■ Data extracts ■
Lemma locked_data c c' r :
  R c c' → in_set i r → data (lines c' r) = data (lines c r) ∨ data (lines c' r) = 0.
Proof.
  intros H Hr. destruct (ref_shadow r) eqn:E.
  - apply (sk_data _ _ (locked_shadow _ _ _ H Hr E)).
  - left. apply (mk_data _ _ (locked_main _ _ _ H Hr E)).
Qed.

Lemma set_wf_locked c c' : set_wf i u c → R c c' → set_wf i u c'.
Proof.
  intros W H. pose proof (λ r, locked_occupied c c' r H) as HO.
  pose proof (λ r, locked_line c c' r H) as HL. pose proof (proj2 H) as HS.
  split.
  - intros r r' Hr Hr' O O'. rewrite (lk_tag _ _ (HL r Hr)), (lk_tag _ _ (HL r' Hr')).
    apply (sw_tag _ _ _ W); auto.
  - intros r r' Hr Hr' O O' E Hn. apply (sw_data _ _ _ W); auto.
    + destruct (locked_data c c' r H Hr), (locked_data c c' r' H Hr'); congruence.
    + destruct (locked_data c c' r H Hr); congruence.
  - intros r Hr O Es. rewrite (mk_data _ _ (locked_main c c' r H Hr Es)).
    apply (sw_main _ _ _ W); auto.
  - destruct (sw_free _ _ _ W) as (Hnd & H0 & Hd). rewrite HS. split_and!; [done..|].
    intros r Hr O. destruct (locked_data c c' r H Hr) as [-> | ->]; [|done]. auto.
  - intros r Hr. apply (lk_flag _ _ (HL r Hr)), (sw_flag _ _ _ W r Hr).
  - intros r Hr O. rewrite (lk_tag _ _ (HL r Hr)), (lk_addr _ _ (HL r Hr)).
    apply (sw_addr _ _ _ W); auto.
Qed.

--

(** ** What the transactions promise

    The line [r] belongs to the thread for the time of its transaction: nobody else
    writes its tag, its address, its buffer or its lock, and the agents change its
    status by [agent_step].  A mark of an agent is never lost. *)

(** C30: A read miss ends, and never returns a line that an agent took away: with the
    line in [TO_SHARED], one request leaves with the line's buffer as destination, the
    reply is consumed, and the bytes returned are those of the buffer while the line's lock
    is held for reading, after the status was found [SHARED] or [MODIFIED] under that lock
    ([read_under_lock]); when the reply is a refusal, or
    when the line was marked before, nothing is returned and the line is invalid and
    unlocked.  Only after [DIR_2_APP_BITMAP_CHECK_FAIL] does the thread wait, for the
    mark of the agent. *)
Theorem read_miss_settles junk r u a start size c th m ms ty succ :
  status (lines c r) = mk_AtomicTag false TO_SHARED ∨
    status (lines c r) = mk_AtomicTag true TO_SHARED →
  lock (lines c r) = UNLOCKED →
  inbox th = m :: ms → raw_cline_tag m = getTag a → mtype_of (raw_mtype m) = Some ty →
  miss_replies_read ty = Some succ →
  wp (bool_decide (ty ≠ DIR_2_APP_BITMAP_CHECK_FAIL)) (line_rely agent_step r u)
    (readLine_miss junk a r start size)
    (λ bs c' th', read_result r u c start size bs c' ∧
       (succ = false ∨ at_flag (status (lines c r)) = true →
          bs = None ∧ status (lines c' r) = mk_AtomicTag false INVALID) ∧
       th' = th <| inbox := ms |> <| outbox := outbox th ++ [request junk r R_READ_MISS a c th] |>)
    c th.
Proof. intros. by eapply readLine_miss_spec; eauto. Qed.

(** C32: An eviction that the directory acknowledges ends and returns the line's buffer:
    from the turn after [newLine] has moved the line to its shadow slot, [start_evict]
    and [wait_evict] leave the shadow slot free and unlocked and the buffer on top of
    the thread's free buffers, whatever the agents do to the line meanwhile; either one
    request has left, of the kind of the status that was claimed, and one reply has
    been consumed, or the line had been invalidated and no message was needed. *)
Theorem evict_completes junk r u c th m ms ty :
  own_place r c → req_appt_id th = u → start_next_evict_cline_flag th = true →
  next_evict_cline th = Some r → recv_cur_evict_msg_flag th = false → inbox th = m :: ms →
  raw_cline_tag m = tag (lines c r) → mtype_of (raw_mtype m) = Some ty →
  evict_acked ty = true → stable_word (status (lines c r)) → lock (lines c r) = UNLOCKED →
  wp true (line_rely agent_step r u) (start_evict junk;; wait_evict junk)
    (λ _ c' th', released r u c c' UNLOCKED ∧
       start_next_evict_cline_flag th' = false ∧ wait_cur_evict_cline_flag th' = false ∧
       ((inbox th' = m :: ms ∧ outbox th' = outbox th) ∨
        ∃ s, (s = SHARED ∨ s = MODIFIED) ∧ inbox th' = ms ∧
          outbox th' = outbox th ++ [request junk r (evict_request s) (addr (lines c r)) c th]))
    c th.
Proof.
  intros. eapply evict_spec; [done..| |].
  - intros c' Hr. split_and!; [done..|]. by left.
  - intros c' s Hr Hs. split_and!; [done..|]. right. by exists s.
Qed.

* * *

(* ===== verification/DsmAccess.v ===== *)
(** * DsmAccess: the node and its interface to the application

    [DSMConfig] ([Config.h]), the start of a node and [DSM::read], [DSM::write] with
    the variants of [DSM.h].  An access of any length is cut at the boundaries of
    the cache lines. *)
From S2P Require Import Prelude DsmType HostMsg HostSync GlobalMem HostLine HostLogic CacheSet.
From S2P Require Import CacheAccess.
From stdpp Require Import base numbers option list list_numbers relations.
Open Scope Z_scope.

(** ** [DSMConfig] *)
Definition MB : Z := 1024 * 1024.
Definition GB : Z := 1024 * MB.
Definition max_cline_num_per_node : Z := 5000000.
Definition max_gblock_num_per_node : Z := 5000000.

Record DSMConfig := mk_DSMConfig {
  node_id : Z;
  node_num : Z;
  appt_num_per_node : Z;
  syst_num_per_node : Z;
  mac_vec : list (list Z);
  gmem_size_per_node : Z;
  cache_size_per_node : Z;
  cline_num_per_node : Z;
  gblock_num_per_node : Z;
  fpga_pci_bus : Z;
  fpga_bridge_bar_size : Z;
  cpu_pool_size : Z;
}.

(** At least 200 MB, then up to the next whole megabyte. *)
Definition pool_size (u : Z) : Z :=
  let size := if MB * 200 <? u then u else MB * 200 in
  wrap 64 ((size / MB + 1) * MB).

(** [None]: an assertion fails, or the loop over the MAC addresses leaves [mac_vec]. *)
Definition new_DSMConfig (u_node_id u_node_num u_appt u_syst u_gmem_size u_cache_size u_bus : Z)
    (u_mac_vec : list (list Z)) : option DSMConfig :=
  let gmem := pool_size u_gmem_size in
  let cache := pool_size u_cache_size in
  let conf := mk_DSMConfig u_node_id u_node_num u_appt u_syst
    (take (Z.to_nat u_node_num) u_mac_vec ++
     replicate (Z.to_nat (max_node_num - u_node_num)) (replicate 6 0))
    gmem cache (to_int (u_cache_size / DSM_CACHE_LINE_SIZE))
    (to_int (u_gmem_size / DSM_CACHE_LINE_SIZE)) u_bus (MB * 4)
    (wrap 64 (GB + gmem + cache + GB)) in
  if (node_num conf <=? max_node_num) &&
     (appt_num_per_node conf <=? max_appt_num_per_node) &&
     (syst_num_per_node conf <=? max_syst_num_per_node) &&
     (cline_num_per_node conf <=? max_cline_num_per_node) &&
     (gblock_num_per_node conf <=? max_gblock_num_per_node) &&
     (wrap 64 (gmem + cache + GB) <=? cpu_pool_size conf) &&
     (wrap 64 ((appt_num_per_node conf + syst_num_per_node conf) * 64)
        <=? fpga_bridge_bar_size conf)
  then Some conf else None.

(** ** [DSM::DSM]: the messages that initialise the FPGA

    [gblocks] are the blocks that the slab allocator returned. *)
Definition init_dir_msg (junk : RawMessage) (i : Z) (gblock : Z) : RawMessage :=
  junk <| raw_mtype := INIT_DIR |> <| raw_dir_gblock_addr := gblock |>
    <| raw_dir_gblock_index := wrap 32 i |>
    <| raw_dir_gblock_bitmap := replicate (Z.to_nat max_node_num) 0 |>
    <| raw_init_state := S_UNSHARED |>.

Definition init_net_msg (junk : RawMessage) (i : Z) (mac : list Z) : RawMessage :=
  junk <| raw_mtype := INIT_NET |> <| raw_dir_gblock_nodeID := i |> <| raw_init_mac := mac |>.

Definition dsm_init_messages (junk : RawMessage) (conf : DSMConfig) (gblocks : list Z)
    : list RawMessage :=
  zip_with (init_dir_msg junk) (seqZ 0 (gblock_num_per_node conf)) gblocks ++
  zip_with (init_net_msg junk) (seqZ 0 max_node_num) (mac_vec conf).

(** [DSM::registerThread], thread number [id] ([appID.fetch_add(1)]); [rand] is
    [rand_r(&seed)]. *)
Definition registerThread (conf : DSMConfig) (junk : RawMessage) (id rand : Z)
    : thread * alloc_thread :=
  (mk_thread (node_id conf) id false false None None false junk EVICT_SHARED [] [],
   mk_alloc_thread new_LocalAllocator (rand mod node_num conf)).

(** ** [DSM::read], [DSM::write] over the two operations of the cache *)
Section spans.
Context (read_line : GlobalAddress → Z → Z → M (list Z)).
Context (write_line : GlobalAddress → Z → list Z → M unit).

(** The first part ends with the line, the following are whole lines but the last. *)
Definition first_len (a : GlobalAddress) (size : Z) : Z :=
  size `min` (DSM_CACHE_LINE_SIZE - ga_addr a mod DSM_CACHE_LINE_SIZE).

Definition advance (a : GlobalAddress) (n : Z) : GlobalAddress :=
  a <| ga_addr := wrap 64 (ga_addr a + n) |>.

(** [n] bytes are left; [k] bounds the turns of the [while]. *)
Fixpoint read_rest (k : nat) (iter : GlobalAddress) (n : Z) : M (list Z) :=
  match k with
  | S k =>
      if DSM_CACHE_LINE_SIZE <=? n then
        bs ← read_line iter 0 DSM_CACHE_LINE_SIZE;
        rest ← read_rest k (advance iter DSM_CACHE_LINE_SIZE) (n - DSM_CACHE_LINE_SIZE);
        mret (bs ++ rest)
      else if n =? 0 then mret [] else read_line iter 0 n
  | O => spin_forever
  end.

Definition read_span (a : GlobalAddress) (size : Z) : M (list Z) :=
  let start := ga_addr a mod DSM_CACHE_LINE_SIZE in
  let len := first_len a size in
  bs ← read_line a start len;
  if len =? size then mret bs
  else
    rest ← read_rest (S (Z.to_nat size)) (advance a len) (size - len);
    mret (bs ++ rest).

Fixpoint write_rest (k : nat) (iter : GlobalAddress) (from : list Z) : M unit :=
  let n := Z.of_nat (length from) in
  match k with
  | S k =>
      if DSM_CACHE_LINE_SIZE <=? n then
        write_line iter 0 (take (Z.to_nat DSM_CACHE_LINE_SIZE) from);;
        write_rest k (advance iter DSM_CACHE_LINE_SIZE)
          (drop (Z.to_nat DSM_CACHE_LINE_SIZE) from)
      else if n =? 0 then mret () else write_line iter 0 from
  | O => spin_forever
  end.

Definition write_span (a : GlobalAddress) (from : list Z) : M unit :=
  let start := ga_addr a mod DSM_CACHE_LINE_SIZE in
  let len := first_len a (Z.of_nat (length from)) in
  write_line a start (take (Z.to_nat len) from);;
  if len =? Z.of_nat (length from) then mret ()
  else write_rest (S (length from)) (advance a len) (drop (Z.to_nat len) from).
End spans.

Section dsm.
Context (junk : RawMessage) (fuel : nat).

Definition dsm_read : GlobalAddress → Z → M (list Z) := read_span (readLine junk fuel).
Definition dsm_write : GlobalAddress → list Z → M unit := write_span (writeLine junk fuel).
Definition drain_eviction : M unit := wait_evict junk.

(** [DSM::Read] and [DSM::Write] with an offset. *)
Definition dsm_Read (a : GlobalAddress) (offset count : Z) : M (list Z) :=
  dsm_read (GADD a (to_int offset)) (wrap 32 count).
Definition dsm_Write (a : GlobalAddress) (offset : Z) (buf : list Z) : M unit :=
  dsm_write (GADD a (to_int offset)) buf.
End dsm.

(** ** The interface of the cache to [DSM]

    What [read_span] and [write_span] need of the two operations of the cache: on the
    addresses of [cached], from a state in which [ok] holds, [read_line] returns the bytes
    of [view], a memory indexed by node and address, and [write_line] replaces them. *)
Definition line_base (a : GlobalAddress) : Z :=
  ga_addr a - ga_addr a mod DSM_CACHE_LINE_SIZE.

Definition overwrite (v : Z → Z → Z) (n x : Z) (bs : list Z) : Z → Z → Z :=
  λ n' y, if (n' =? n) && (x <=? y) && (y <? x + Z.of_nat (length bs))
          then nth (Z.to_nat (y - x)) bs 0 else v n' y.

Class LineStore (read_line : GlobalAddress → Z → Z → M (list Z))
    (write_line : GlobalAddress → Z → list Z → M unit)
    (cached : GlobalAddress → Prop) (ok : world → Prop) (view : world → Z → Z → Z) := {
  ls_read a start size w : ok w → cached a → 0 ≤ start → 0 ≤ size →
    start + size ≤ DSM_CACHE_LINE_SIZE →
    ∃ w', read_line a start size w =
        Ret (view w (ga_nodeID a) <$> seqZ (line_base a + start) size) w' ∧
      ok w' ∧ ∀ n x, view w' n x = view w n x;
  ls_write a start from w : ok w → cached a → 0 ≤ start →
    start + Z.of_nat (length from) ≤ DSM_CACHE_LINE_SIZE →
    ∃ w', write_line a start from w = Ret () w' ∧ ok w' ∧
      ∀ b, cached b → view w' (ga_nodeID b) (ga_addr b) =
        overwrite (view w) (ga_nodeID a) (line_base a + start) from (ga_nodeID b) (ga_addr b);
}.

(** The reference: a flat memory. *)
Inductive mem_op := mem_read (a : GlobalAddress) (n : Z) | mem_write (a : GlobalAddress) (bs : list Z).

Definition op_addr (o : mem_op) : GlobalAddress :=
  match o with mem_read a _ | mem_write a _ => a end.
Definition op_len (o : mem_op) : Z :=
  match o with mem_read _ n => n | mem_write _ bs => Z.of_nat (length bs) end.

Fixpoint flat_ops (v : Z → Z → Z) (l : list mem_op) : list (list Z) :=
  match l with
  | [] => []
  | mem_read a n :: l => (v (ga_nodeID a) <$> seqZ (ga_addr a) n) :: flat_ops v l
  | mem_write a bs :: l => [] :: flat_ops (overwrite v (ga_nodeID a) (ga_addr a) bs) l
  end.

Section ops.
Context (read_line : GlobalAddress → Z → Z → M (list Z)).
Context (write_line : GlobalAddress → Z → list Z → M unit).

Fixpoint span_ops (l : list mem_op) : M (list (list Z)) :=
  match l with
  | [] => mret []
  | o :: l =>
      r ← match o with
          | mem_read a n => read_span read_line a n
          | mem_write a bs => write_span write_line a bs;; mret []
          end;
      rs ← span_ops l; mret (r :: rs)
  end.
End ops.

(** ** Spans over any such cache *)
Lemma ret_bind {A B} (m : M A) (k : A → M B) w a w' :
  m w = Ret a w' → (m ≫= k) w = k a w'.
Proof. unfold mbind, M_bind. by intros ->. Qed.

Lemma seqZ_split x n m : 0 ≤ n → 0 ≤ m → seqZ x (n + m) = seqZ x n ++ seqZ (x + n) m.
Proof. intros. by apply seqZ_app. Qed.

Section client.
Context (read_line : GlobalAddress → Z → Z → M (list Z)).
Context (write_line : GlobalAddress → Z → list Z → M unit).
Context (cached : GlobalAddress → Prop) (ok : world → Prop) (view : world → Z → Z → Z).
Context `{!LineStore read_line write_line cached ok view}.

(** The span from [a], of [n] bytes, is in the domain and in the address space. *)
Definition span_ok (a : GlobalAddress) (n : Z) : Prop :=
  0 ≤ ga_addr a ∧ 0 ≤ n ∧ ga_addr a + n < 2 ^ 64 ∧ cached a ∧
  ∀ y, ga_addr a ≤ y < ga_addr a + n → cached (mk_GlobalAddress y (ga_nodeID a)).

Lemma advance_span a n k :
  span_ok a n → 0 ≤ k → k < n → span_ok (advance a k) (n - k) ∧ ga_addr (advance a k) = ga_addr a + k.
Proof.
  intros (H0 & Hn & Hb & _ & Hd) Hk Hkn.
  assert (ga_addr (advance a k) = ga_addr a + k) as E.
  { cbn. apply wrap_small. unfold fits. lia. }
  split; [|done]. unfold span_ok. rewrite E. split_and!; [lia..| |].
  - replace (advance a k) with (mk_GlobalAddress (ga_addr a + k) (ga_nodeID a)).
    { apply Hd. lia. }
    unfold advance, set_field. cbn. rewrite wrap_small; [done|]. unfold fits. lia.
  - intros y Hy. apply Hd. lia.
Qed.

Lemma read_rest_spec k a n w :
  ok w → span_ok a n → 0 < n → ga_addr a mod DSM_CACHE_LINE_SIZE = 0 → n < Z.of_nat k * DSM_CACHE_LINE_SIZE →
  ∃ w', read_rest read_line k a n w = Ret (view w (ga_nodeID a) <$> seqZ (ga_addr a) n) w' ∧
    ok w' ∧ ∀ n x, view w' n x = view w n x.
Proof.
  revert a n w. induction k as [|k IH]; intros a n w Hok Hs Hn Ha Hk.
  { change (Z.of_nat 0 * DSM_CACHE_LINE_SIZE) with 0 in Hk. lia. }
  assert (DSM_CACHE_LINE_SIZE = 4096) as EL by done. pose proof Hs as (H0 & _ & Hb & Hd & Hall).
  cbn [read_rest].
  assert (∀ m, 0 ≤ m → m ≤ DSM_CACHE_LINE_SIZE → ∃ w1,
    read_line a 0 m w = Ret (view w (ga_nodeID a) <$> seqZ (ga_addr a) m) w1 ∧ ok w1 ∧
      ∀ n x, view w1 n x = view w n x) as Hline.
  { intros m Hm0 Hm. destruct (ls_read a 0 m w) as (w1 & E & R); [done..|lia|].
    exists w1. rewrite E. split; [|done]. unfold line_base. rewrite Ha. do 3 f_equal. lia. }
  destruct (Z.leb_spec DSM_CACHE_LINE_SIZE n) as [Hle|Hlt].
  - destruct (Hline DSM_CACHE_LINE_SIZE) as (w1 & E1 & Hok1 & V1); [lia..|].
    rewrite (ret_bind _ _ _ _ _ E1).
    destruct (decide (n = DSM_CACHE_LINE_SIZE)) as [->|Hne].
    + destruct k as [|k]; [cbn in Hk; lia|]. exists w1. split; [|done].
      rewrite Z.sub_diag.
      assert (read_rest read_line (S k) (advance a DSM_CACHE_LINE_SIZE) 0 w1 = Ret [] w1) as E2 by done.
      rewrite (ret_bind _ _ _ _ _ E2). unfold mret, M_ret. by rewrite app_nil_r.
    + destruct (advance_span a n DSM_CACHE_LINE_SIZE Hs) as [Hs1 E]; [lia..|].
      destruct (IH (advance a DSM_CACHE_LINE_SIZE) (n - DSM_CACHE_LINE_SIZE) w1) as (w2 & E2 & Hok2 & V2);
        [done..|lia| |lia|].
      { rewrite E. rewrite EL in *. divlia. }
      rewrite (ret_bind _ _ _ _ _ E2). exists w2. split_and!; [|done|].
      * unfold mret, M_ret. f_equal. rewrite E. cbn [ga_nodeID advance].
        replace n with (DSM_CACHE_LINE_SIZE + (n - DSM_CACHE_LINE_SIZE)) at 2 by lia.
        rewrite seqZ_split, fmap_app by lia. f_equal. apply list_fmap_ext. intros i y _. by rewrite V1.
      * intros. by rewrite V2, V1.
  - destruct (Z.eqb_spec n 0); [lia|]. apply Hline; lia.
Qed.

■ Brief ■
Using the listing above, pick out each line that contains the word "else", then copy it.

■ Written reply ■
    The line [r] belongs to the thread for the time of its transaction: nobody else
  let size := if MB * 200 <? u then u else MB * 200 in
  then Some conf else None.
      else if n =? 0 then mret [] else read_line iter 0 n
  else
      else if n =? 0 then mret () else write_line iter 0 from
  else write_rest (S (length from)) (advance a len) (drop (Z.to_nat len) from).
          then nth (Z.to_nat (y - x)) bs 0 else v n' y.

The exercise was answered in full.